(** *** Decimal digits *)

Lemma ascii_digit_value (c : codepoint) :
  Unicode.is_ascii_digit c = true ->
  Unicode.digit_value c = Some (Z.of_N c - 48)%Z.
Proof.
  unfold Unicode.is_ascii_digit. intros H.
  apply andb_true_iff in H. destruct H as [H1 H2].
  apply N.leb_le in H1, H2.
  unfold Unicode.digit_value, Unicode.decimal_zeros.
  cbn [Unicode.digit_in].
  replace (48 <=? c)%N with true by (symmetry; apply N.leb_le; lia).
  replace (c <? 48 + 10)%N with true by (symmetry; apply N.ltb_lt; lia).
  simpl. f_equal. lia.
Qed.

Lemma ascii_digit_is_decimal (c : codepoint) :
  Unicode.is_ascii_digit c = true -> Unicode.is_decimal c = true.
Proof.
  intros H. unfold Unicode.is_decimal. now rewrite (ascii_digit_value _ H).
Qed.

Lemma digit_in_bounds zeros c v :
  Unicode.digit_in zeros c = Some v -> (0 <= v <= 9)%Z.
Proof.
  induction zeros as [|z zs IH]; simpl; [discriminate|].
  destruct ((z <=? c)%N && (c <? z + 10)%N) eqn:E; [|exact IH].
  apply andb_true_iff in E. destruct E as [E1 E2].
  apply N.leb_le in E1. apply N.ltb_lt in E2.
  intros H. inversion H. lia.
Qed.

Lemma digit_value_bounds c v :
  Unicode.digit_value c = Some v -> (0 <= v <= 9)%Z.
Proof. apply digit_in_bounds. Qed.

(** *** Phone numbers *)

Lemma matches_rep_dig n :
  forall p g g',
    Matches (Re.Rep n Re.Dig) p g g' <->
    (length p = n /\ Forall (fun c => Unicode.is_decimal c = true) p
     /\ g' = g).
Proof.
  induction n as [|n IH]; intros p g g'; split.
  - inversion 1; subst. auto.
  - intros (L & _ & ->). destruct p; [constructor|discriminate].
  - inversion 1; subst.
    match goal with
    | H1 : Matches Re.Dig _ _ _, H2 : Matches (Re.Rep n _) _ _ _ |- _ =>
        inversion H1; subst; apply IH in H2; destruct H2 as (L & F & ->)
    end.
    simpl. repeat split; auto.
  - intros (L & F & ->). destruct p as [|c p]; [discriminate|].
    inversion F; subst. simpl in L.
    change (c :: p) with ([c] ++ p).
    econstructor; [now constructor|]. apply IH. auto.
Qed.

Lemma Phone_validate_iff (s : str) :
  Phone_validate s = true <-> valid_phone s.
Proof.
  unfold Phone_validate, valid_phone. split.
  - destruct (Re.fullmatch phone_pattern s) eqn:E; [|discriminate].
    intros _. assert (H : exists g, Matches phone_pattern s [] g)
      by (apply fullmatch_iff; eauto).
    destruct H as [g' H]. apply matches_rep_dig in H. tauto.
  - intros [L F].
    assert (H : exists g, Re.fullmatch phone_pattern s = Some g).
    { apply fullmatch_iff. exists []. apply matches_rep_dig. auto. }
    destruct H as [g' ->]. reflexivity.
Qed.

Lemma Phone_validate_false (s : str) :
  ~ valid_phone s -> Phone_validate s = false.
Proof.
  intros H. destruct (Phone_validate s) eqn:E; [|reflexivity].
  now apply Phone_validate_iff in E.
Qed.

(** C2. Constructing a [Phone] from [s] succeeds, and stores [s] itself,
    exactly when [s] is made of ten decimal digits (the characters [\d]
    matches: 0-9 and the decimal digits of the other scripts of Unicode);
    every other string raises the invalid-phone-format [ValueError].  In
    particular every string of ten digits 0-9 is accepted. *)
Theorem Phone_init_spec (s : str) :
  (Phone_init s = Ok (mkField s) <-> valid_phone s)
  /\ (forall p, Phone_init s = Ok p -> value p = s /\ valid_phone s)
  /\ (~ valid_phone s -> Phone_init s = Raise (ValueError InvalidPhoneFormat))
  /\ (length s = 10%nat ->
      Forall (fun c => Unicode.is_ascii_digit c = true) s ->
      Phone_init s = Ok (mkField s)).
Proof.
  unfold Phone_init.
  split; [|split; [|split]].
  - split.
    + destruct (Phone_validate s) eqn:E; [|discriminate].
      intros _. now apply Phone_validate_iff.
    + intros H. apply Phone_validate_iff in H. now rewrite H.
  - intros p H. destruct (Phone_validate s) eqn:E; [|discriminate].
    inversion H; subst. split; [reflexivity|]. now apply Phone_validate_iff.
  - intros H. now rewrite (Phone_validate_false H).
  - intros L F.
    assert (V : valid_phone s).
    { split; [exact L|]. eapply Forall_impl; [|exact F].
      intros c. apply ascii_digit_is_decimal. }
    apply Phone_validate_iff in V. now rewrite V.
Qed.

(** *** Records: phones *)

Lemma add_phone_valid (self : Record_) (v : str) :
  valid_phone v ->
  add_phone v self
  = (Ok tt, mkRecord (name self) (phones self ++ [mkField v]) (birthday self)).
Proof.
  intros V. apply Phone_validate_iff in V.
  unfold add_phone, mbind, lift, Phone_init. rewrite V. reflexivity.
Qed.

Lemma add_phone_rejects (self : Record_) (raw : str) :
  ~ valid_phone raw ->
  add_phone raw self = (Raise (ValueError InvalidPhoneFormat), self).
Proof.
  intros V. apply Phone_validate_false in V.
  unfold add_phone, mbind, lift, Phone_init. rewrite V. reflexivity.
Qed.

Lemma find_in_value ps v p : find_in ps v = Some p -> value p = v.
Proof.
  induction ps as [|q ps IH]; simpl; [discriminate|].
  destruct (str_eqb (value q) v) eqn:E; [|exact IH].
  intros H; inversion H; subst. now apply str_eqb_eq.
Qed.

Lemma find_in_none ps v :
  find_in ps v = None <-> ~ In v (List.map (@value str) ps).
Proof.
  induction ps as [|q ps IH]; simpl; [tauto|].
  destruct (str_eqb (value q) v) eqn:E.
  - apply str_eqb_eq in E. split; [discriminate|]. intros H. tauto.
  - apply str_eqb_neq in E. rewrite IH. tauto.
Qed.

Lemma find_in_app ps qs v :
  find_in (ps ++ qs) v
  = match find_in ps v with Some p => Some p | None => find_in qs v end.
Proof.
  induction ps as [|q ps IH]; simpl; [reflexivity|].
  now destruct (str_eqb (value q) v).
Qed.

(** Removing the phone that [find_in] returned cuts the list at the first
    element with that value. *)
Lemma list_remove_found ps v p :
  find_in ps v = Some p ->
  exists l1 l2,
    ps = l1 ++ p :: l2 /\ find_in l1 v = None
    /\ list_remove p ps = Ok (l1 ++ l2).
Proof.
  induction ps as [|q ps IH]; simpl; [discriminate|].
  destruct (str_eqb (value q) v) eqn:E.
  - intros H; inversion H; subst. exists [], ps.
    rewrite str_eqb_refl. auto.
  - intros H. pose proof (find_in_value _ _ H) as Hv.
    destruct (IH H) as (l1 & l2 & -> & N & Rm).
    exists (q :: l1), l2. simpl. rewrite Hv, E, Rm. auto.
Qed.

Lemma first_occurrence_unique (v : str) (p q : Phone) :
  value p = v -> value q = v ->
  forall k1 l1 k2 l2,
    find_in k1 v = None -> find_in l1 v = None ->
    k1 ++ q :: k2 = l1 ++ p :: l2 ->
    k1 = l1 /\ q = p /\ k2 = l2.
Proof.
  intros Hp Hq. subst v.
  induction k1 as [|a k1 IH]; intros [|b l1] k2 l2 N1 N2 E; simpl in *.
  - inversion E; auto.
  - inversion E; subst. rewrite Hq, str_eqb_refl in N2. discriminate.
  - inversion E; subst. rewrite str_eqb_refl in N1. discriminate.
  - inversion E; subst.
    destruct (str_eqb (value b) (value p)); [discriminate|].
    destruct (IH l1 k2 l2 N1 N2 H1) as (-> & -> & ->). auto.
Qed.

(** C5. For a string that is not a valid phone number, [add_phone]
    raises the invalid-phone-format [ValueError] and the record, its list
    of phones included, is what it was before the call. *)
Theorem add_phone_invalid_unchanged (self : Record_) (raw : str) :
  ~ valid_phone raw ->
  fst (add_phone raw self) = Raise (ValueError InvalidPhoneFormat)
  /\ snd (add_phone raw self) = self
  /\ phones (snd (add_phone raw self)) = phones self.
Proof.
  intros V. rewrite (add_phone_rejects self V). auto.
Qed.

--------------------

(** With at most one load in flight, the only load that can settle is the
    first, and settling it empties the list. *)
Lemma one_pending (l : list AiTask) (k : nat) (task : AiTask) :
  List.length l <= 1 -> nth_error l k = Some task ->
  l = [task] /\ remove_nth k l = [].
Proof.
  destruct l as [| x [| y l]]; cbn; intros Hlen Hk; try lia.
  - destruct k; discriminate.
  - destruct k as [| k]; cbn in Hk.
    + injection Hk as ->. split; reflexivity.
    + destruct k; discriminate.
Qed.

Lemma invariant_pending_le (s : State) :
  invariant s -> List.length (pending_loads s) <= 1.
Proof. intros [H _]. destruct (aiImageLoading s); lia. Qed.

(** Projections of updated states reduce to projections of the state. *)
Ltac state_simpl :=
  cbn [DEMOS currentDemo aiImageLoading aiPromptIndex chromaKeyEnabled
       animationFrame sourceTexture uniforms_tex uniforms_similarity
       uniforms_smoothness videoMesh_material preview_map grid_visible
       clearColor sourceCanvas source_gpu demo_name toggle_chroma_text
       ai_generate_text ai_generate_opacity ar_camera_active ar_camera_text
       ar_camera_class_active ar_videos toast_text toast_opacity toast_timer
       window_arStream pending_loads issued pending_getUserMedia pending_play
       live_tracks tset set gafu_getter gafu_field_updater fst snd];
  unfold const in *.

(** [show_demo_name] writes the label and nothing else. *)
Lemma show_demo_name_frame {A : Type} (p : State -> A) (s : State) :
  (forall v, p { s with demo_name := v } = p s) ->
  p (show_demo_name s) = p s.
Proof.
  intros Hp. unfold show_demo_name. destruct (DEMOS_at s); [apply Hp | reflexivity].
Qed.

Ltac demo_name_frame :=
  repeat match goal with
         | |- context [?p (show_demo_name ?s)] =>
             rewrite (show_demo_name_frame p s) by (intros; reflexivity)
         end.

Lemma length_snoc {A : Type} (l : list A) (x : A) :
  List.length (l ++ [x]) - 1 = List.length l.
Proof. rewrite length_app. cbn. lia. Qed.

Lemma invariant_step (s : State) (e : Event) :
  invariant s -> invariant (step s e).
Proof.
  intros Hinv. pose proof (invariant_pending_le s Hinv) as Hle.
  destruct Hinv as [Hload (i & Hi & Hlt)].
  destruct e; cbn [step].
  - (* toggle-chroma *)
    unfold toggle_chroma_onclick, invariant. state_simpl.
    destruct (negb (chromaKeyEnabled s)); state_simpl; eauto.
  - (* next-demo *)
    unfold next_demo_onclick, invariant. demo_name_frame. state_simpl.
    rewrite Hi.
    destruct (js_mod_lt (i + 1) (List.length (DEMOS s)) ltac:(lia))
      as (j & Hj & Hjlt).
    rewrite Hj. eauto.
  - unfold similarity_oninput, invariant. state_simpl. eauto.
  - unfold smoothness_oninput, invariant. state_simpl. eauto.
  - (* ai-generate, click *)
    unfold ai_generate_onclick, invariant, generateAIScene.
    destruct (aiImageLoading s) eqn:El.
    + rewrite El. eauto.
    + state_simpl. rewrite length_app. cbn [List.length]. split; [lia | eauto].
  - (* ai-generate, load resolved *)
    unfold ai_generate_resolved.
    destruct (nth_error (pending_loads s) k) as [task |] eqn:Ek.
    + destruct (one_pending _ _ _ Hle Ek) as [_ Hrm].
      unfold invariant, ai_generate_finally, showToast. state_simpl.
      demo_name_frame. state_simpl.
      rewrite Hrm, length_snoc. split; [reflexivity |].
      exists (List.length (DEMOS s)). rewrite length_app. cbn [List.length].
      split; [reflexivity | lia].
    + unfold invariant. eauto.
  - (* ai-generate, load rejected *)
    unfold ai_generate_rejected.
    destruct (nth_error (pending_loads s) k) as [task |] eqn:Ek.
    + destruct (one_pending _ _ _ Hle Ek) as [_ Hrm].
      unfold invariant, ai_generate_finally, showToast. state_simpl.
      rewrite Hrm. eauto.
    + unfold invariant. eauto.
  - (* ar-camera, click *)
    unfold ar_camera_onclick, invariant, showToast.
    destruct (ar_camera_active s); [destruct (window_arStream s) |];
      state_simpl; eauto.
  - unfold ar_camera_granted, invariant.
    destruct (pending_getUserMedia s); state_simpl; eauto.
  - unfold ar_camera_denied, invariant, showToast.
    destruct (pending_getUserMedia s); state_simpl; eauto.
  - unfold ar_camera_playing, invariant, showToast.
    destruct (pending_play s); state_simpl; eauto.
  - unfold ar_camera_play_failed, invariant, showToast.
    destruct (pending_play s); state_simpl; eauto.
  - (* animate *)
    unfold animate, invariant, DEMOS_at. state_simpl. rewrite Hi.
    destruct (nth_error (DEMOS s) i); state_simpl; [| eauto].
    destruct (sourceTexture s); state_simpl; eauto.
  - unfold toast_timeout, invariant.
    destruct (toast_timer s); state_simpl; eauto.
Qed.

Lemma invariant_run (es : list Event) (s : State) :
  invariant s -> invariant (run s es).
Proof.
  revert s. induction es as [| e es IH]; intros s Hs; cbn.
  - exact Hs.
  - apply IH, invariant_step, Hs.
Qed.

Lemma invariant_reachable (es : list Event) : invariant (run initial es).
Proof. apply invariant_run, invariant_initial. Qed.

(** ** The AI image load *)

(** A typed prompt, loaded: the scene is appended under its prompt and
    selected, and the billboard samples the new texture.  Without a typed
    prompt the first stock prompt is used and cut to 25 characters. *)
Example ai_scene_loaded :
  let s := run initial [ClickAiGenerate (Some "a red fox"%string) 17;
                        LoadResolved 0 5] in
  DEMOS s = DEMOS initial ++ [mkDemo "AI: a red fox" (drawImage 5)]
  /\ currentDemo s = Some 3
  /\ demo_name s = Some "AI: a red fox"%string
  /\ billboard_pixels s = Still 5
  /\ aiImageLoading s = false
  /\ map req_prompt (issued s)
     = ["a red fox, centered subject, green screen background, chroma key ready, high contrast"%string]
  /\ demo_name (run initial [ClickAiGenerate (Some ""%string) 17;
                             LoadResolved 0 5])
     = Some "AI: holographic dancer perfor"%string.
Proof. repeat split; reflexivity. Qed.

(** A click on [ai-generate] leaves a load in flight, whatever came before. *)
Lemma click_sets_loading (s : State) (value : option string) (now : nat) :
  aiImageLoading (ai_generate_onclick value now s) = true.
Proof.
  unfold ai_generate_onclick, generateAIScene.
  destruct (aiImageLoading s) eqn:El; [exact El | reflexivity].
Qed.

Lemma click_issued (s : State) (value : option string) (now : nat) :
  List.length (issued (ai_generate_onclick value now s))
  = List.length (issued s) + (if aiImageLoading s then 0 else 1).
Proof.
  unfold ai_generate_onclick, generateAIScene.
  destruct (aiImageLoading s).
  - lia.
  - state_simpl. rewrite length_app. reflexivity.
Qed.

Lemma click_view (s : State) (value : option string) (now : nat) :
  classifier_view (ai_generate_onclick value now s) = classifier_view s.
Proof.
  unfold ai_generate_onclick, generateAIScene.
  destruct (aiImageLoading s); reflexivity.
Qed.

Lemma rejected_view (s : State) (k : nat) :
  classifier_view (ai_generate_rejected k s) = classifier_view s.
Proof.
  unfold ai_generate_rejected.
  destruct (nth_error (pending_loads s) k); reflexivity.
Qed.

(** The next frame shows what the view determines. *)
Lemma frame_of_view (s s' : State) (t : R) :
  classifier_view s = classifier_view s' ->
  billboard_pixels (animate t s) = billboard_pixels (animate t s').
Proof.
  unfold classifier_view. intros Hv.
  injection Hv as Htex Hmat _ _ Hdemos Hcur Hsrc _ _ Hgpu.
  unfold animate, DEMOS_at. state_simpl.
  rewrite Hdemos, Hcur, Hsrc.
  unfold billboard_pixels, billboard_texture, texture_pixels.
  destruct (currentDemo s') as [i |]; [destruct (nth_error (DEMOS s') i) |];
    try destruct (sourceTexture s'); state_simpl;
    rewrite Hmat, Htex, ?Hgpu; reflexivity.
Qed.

--------------------

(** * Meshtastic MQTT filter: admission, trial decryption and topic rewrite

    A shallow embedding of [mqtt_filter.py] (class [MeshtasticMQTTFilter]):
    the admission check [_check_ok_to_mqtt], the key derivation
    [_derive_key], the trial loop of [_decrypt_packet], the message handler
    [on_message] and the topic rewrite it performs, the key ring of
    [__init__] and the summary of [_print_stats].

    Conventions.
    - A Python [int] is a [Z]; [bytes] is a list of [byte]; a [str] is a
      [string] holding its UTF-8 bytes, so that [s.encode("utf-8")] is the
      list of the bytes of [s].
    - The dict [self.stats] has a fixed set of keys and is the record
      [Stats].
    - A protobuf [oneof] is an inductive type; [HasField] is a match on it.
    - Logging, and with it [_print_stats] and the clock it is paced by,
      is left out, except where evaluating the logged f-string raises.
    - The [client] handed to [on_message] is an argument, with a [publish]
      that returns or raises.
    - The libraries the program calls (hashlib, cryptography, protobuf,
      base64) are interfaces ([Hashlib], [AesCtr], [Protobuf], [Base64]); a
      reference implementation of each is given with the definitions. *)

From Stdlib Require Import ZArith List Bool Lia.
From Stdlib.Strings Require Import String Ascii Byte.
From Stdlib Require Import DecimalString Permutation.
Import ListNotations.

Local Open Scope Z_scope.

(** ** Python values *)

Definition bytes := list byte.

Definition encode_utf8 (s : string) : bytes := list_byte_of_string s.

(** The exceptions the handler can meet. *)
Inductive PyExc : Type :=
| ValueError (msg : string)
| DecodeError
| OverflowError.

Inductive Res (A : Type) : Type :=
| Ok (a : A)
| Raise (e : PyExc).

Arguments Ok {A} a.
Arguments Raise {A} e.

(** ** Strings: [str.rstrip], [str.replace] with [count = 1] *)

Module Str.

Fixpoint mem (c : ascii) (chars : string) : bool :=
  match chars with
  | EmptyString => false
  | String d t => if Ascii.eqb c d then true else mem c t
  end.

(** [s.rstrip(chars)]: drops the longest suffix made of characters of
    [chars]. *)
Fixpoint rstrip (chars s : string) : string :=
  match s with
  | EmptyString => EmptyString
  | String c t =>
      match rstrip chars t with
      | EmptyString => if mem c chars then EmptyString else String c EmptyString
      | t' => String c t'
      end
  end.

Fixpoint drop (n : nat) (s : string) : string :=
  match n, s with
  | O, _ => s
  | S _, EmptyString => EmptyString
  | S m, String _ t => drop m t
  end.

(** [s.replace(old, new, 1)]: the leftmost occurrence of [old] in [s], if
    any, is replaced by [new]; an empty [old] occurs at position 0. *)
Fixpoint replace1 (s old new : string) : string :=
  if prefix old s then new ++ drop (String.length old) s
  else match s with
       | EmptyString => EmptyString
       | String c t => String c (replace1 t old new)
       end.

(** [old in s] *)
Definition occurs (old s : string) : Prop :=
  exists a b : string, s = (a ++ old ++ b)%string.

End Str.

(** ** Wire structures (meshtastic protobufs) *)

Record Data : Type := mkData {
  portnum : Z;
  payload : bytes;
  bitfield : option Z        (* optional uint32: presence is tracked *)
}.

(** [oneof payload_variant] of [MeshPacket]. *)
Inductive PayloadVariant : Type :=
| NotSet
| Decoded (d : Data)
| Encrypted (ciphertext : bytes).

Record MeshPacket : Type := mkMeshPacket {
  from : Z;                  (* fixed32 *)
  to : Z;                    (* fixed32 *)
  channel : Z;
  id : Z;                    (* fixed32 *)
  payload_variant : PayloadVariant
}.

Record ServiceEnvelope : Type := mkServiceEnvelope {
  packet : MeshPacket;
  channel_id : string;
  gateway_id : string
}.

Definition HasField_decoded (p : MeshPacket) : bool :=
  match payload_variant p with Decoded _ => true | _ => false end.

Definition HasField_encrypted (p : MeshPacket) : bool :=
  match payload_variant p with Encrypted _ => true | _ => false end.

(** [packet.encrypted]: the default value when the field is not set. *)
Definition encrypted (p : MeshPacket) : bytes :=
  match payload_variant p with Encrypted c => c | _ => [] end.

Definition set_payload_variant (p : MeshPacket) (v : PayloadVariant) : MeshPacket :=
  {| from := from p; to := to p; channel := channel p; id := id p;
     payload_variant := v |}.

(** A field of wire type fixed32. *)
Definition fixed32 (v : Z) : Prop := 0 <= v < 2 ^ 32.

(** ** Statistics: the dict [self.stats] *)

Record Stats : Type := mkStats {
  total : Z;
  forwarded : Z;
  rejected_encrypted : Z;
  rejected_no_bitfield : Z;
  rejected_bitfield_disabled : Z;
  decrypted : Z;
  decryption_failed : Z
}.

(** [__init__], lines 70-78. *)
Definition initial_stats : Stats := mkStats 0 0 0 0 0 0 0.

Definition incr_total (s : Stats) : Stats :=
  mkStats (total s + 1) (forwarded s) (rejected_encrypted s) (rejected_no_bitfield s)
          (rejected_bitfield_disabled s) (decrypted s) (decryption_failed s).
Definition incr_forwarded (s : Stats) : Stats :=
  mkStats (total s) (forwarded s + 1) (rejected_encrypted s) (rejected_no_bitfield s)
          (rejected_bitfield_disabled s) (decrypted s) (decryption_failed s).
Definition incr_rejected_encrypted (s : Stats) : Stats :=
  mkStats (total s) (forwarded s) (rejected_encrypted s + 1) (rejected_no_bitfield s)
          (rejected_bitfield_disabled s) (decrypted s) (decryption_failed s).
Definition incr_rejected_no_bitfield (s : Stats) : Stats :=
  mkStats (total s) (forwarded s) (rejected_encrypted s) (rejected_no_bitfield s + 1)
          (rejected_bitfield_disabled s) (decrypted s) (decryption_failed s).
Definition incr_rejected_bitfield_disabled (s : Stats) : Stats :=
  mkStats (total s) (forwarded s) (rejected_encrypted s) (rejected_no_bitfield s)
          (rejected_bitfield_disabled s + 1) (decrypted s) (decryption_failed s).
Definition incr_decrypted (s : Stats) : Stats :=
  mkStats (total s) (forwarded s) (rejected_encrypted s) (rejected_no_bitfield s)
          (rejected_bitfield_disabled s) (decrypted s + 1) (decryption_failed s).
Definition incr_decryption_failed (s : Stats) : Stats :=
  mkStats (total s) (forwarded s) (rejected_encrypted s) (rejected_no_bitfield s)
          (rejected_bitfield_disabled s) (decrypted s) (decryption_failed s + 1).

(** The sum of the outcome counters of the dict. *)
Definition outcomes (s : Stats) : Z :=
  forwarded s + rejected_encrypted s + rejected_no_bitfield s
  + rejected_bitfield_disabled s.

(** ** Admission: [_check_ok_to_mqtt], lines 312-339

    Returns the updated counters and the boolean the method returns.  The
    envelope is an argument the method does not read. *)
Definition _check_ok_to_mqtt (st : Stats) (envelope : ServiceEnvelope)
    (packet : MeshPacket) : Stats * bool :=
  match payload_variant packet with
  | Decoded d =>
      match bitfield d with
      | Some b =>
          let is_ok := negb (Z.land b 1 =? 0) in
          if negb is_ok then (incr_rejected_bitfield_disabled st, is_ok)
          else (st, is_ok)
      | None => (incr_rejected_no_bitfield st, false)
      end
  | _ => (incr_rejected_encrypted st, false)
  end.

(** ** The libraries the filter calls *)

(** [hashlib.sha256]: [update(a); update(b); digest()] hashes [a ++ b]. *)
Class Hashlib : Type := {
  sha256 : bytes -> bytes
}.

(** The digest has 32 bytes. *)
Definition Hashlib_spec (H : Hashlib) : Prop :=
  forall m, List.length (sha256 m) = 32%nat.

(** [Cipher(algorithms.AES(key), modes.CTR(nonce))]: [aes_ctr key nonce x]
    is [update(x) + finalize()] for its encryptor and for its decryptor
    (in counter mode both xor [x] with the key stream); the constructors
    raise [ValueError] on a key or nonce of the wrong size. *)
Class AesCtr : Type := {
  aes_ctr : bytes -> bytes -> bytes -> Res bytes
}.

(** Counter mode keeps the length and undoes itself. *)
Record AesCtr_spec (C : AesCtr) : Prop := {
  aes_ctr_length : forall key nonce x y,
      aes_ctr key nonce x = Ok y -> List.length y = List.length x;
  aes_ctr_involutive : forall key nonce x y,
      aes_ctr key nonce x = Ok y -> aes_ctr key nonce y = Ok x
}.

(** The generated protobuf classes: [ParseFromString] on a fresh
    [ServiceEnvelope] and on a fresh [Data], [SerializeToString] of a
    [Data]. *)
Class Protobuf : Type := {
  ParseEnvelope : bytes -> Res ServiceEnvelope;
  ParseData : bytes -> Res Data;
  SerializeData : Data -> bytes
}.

--------------------

Output only an exact transcription of the lines above from the one with "is [update(x) +" up to and including the one with "aes_ctr_length : forall".

    is [update(x) + finalize()] for its encryptor and for its decryptor
    (in counter mode both xor [x] with the key stream); the constructors
    raise [ValueError] on a key or nonce of the wrong size. *)
Class AesCtr : Type := {
  aes_ctr : bytes -> bytes -> bytes -> Res bytes
}.

(** Counter mode keeps the length and undoes itself. *)
Record AesCtr_spec (C : AesCtr) : Prop := {
  aes_ctr_length : forall key nonce x y,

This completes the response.